Older depressed patients are at high risk for development of hyponatremia after initiation of the selective serotonin reuptake inhibitor paroxetine, despite clinical monitoring and preventive management. The purposes of this study were to determine the incidence and etiology of paroxetine-induced hyponatremia in older patients and to identify patient characteristics that may account for variability in susceptibility to this adverse event.
This prospective, longitudinal study was conducted in a university-based ambulatory psychiatric research clinic from August 1999 through September 2001. Patients included 75 men and women aged 63 through 90 years (mean ± SD age, 75.3 ± 6.0 years) who received a diagnosis of a current Diagnostic and Statistical Manual of Mental Disorders, Fourth Edition, major depressive episode and were prescribed paroxetine. We monitored plasma sodium levels before initiating paroxetine therapy and after 1, 2, 4, 6, and 12 weeks of treatment. In a subset of individuals, we measured levels of antidiuretic hormone, glucose, serum urea nitrogen, and creatinine. Hyponatremia was defined as a plasma sodium level of less than 135 mEq/L after initiation of paroxetine therapy.
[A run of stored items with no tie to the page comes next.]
(** X8. When [_would_win] raises. With a valid move of the bot it returns a
    truth value whatever string the player's move is. With an unknown move
    of the bot it raises [KeyError] on that move, unless the player's move
    is the same string or bomb, in which cases it returns false. *)
Theorem would_win_errors :
  (forall bot_move player_move,
      In bot_move VALID_MOVES -> exists r, _would_win bot_move player_move = Return r)
  /\ (forall bot_move player_move,
      ~ In bot_move VALID_MOVES -> bot_move <> player_move -> player_move <> "bomb" ->
      _would_win bot_move player_move = Raise (KeyError bot_move))
  /\ (forall bot_move,
      ~ In bot_move VALID_MOVES ->
      _would_win bot_move bot_move = Return false
      /\ _would_win bot_move "bomb" = Return false).
Proof.
  split; [| split].
  - intros bm pm Hb. unfold _would_win.
    destruct (bm =? pm); [eexists; reflexivity |].
    destruct (bm =? "bomb") eqn:Eb; [eexists; reflexivity |].
    destruct (pm =? "bomb"); [eexists; reflexivity |].
    assert (Hr : exists x, rules bm = Return x)
      by (each_move Hb; try discriminate Eb; eexists; reflexivity).
    destruct Hr as (x & ->). eexists; reflexivity.
  - intros bm pm Hb Hne Hp. destruct (not_valid_eqb bm Hb) as (E1 & E2 & E3 & E4).
    apply String.eqb_neq in Hne, Hp.
    unfold _would_win, rules. now rewrite Hne, E4, Hp, E1, E2, E3.
  - intros bm Hb. destruct (not_valid_eqb bm Hb) as (_ & _ & _ & E4).
    unfold _would_win. rewrite String.eqb_refl, E4. split; [reflexivity |].
    destruct (bm =? "bomb"); [discriminate | reflexivity].
Qed.

Lemma would_win_errors_witness :
  _would_win "lizard" "rock" = Raise (KeyError "lizard")
  /\ exists r, _would_win "paper" "lizard" = Return r.
Proof.
  destruct would_win_errors as (Hv & Hk & _).
  split.
  - apply Hk; [| discriminate | discriminate].
    simpl. intros [E | [E | [E | [E | []]]]]; discriminate.
  - apply Hv. simpl; tauto.
Defined.

Lemma fold_left_raise {A B} (f : A -> B -> outcome A) (l : list B) (e : exn) :
  fold_left (fun acc x => bind_outcome acc (fun a => f a x)) l (Raise e) = Raise e.
Proof.
  induction l as [| x l IH]; [reflexivity | exact IH].
Qed.

Lemma count_fold_short (opp : list string) (own : list string) :
  forall (k n : nat) (rest : list string),
    Forall is_valid own ->
    Forall is_valid rest ->
    skipn k opp = rest ->
    length rest < length own ->
    fold_left
      (fun acc im =>
         bind_outcome acc (fun n =>
         bind_outcome (get_item opp (fst im)) (fun player_move =>
         bind_outcome (_would_win (snd im) player_move) (fun won =>
         Return (if won then n + 1 else n)))))
      (combine (seq k (length own)) own) (Return n)
    = Raise IndexError.
Proof.
  induction own as [| m own IH]; intros k n rest Hown Hrest Hskip Hlen.
  - simpl in Hlen. lia.
  - inversion Hown as [| ? ? Hm Hown']; subst.
    cbn [length seq combine fold_left fst snd bind_outcome].
    destruct (skipn k opp) as [| o rest] eqn:Hsk.
    + assert (Hk : nth_error opp k = None).
      { apply nth_error_None.
        assert (length (skipn k opp) = 0) by (rewrite Hsk; reflexivity).
        rewrite length_skipn in H. lia. }
      unfold get_item at 2. rewrite Hk. cbn [bind_outcome].
      apply (fold_left_raise
               (fun n im =>
                  bind_outcome (get_item opp (fst im)) (fun player_move =>
                  bind_outcome (_would_win (snd im) player_move) (fun won =>
                  Return (if won then n + 1 else n))))).
    + inversion Hrest as [| ? ? Ho Hrest']; subst.
      assert (Hk : nth_error opp k = Some o).
      { rewrite <- (firstn_skipn k opp) at 1.
        assert (Hl : length (firstn k opp) = k).
        { apply firstn_length_le.
          assert (length (skipn k opp) = S (length rest)) by (rewrite Hsk; reflexivity).
          rewrite length_skipn in H. lia. }
        rewrite nth_error_app2 by lia.
        rewrite Hl, Nat.sub_diag, Hsk. reflexivity. }
      unfold get_item at 2. rewrite Hk. cbn [bind_outcome].
      rewrite (_would_win_valid m o Hm Ho). cbn [bind_outcome].
      apply (IH (S k) _ rest Hown' Hrest').
      * rewrite <- tl_skipn, Hsk. reflexivity.
      * simpl in Hlen. lia.
Qed.

Lemma wins_le (own opp : list string) : wins own opp <= length own.
Proof.
  revert opp. induction own as [| m own IH]; intros [| o opp]; simpl; try lia.
  specialize (IH opp). destruct (engine_won m o); lia.
Qed.

(** X9. Counting the bot's wins over histories of valid moves. When the
    bot's history is no longer than the opponent's the count is returned: it
    is the number of rounds whose bot move wins, at most the number of the
    bot's moves. When the bot's history is the longer one, the missing
    opponent move raises [IndexError]. *)
Theorem count_bot_wins_alignment (a : AIAgent) :
  Forall is_valid (move_history a) ->
  Forall is_valid (opponent_history a) ->
  (length (move_history a) <= length (opponent_history a) ->
   count_bot_wins a = Return (wins (move_history a) (opponent_history a))
   /\ wins (move_history a) (opponent_history a) <= length (move_history a))
  /\ (length (opponent_history a) < length (move_history a) ->
      count_bot_wins a = Raise IndexError).
Proof.
  intros Hm Ho. split.
  - intros Hlen. split; [| apply wins_le].
    unfold count_bot_wins, enumerate.
    rewrite (count_fold (opponent_history a) (move_history a) 0 0 (opponent_history a));
      try assumption; reflexivity.
  - intros Hlen. unfold count_bot_wins, enumerate.
    apply (count_fold_short (opponent_history a) (move_history a) 0 0
                            (opponent_history a)); try assumption; reflexivity.
Qed.

Ltac valid_list :=
  cbn [move_history opponent_history];
  repeat (apply Forall_cons; [unfold is_valid; simpl; tauto |]);
  apply Forall_nil.

Lemma count_bot_wins_alignment_witness :
  count_bot_wins (mkAIAgent "hard" ["bomb"; "rock"] ["rock"; "paper"] [] [] 3)
  = Return 1
  /\ count_bot_wins (mkAIAgent "hard" ["bomb"; "rock"] ["rock"] [] [] 3)
     = Raise IndexError.
Proof.
  split.
  - refine (proj1 (proj1 (count_bot_wins_alignment
                            (mkAIAgent "hard" ["bomb"; "rock"] ["rock"; "paper"] [] [] 3)
                            _ _) _)).
    + valid_list.
    + valid_list.
    + simpl. lia.
  - refine (proj2 (count_bot_wins_alignment
                     (mkAIAgent "hard" ["bomb"; "rock"] ["rock"] [] [] 3) _ _) _).
    + valid_list.
    + valid_list.
    + simpl. lia.
Defined.

(* ------------------------------------------------------------------------- *)
(** * Further properties of the agent *)

Lemma reset_world (w : World) :
  reset w =
  (Return tt,
   mkWorld (mkAIAgent (difficulty (agent w)) [] [] [] [] (pattern_length (agent w)))
           (generator w)).
Proof.
  reflexivity.
Qed.

Lemma record_rounds_move_patterns w rounds :
  move_patterns (agent (record_rounds w rounds)) = move_patterns (agent w).
Proof.
  induction rounds as [| r rounds IH] using rev_ind; [reflexivity |].
  rewrite record_rounds_app, update_history_world. exact IH.
Qed.

(** X10. [reset] starts the agent over. Whatever rounds an agent created
    with difficulty [d] has recorded, after [reset] it is the agent
    [AIAgent(d)] creates, and the generator is untouched, so the next call
    of [get_ai_move] is the call a fresh agent would make. On any agent
    [reset] keeps the difficulty and the pattern length, and resetting twice
    is resetting once. *)
Theorem reset_restores_fresh_agent :
  (forall d g rounds,
      let w := record_rounds (mkWorld (AIAgent_init d) g) rounds in
      reset w = (Return tt, mkWorld (AIAgent_init d) g)
      /\ forall p b, get_ai_move p b (snd (reset w))
                     = get_ai_move p b (mkWorld (AIAgent_init d) g))
  /\ (forall w,
      difficulty (agent (snd (reset w))) = difficulty (agent w)
      /\ pattern_length (agent (snd (reset w))) = pattern_length (agent w)
      /\ move_history (agent (snd (reset w))) = []
      /\ opponent_history (agent (snd (reset w))) = []
      /\ last_moves (agent (snd (reset w))) = []
      /\ reset (snd (reset w)) = reset w).
Proof.
  split.
  - intros d g rounds w.
    assert (E : reset w = (Return tt, mkWorld (AIAgent_init d) g)).
    { rewrite reset_world. unfold w.
      destruct (record_rounds_static (mkWorld (AIAgent_init d) g) rounds) as [Hd Hp].
      rewrite Hd, Hp, record_rounds_generator. reflexivity. }
    split; [exact E |]. intros p b. rewrite E. reflexivity.
  - intros w. rewrite !reset_world. repeat split.
Qed.

(** *** The frequencies *)

Lemma frequency_bounds (r : nat) (t : positive) :
  (Z.of_nat r <= Z.pos t)%Z -> (0 <= Z.of_nat r # t)%Q /\ (Z.of_nat r # t <= 1)%Q.
Proof.
  intros H. unfold Qle. cbn [Qnum Qden]. lia.
Qed.

Lemma frequency_zero (r : nat) (t : positive) : (Z.of_nat r # t == 0)%Q <-> r = 0.
Proof.
  unfold Qeq. cbn [Qnum Qden]. lia.
Qed.

Lemma base_total_pos (l : list string) :
  base_total l <> 0 ->
  (Z.of_nat (occurrences "rock" l) + Z.of_nat (occurrences "paper" l)
   + Z.of_nat (occurrences "scissors" l)
   = Z.pos (Pos.of_nat (base_total l)))%Z.
Proof.
  intros H. unfold base_total in *.
  rewrite <- !Nat2Z.inj_add.
  destruct (occurrences "rock" l + occurrences "paper" l + occurrences "scissors" l)
    as [| n] eqn:E; [contradiction |].
  rewrite <- Pos.of_nat_succ, Zpos_P_of_succ_nat. lia.
Qed.

(** X11. When [analyze_patterns] returns and what. On the empty history it
    returns the same prior, the float 0.33, for rock, paper and scissors. On
    a history that is not empty and holds no rock, paper or scissors it
    raises [ZeroDivisionError]. On a history with at least one of them it
    returns a frequency for rock, paper and scissors, in this order, each
    between 0 and 1 and zero exactly when its move does not occur; bombs are
    not counted. *)
Theorem analyze_patterns_frequencies (a : AIAgent) :
  (opponent_history a = [] ->
   analyze_patterns a
   = Return [("rock", float_0_33); ("paper", float_0_33); ("scissors", float_0_33)])
  /\ (opponent_history a <> [] -> base_total (opponent_history a) = 0 ->
      analyze_patterns a = Raise ZeroDivisionError)
  /\ (base_total (opponent_history a) <> 0 ->
      exists fr fp fs,
        analyze_patterns a = Return [("rock", fr); ("paper", fp); ("scissors", fs)]
        /\ (0 <= fr /\ fr <= 1)%Q /\ (0 <= fp /\ fp <= 1)%Q /\ (0 <= fs /\ fs <= 1)%Q
        /\ ((fr == 0)%Q <-> occurrences "rock" (opponent_history a) = 0)
        /\ ((fp == 0)%Q <-> occurrences "paper" (opponent_history a) = 0)
        /\ ((fs == 0)%Q <-> occurrences "scissors" (opponent_history a) = 0)).
Proof.
  split; [| split].
  - intros E. unfold analyze_patterns. rewrite E. reflexivity.
  - intros Hne Hb. rewrite (analyze_patterns_nonempty a Hne), Hb. reflexivity.
  - intros Hb.
    assert (Hne : opponent_history a <> []).
    { intros E. rewrite E in Hb. apply Hb. reflexivity. }
    rewrite (analyze_patterns_nonempty a Hne).
    pose proof (base_total_pos (opponent_history a) Hb) as Hsum.
    apply Nat.eqb_neq in Hb. rewrite Hb.
    do 3 eexists. split; [reflexivity |].
    split; [apply frequency_bounds; lia |].
    split; [apply frequency_bounds; lia |].
    split; [apply frequency_bounds; lia |].
    split; [apply frequency_zero |]. split; apply frequency_zero.
Qed.

Lemma analyze_patterns_frequencies_witness :
  analyze_patterns (mkAIAgent "hard" [] ["bomb"; "bomb"] [] [] 3)
  = Raise ZeroDivisionError
  /\ exists fr fp fs,
       analyze_patterns (mkAIAgent "hard" [] ["rock"; "bomb"; "paper"; "rock"] [] [] 3)
       = Return [("rock", fr); ("paper", fp); ("scissors", fs)]
       /\ (fs == 0)%Q.
Proof.
  split.
  - apply (analyze_patterns_frequencies (mkAIAgent "hard" [] ["bomb"; "bomb"] [] [] 3)).
    + discriminate.
    + reflexivity.
  - destruct (analyze_patterns_frequencies
                (mkAIAgent "hard" [] ["rock"; "bomb"; "paper"; "rock"] [] [] 3))
      as (_ & _ & H).
    destruct H as (fr & fp & fs & E & _ & _ & _ & _ & _ & Hs).
    + vm_compute. discriminate.
    + exists fr, fp, fs. split; [exact E |]. apply Hs. reflexivity.
Defined.

(** *** The most used move *)

Lemma Qltb_same_den (a b : nat) (t : positive) :
  Qltb (Z.of_nat a # t) (Z.of_nat b # t) = (a <? b)%nat.
Proof.
  unfold Qltb. cbn [Qnum Qden].
  destruct (Nat.ltb_spec a b) as [H | H].
  - apply Z.ltb_lt. nia.
  - apply Z.ltb_ge. nia.
Qed.

(** X12. The move Strategy 2 counters. On an opponent history with at least
    one rock, paper or scissors, [counter] is the counter of a base move
    that occurs at least as often as every base move and strictly more often
    than every base move listed before it in rock, paper, scissors: ties go
    to the move listed first. On the empty history [counter] is paper, the
    counter of rock. *)
Theorem strategy_counter_most_used :
  (forall a,
      base_total (opponent_history a) <> 0 ->
      exists k,
        strategy_counter a = Return (get_counter_move k)
        /\ In k BASE_MOVES
        /\ (forall x, In x BASE_MOVES ->
              occurrences x (opponent_history a) <= occurrences k (opponent_history a))
        /\ (forall i j x,
              nth_error BASE_MOVES i = Some x -> nth_error BASE_MOVES j = Some k ->
              i < j ->
              occurrences x (opponent_history a) < occurrences k (opponent_history a)))
  /\ (forall a, opponent_history a = [] -> strategy_counter a = Return "paper").
Proof.
  split.
  - intros a Hb.
    assert (Hne : opponent_history a <> []).
    { intros E. rewrite E in Hb. apply Hb. reflexivity. }
    unfold strategy_counter. rewrite (analyze_patterns_nonempty a Hne).
    apply Nat.eqb_neq in Hb. rewrite Hb.
    cbn [bind_outcome max_by_value fold_left fst snd].
    rewrite Qltb_same_den.
    set (r := occurrences "rock" (opponent_history a)).
    set (p := occurrences "paper" (opponent_history a)).
    set (s := occurrences "scissors" (opponent_history a)).
    destruct (Nat.ltb_spec r p) as [Hrp | Hrp]; cbn [snd];
      rewrite Qltb_same_den;
      [destruct (Nat.ltb_spec p s) as [Hs | Hs]
      | destruct (Nat.ltb_spec r s) as [Hs | Hs]];
      cbn [fst];
      (eexists; split; [reflexivity |]; split; [simpl; tauto |]; split;
       [ intros x Hx; each_move Hx; fold r p s; lia
       | intros i j x Hi Hj Hij; unfold BASE_MOVES in Hi, Hj;
         destruct j as [| [| [| j]]]; simpl in Hj;
         try discriminate Hj; try (destruct j; discriminate Hj);
         destruct i as [| [| [| i]]]; simpl in Hi; try lia;
         try discriminate Hi; try (destruct i; discriminate Hi);
         injection Hi as <-; fold r p s; lia ]).
  - intros a E. unfold strategy_counter, analyze_patterns. rewrite E. reflexivity.
Qed.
Hyponatremia developed in 9 (12%) of the 75 patients after initiation of paroxetine treatment. Mean ± SD time to development of hyponatremia was 9.3 ± 4.7 days (median, 9 days; range, 1-14 days; n = 8). In the multivariate regression, lower body mass index and lower baseline plasma sodium level (<138 mEq/L) were significant risk factors for the development of hyponatremia in these patients.
Hyponatremia is an underrecognized and potentially serious complication of paroxetine treatment in older patients. Our results provide a foundation for understanding the etiology and risk factors associated with paroxetine-induced hyponatremia.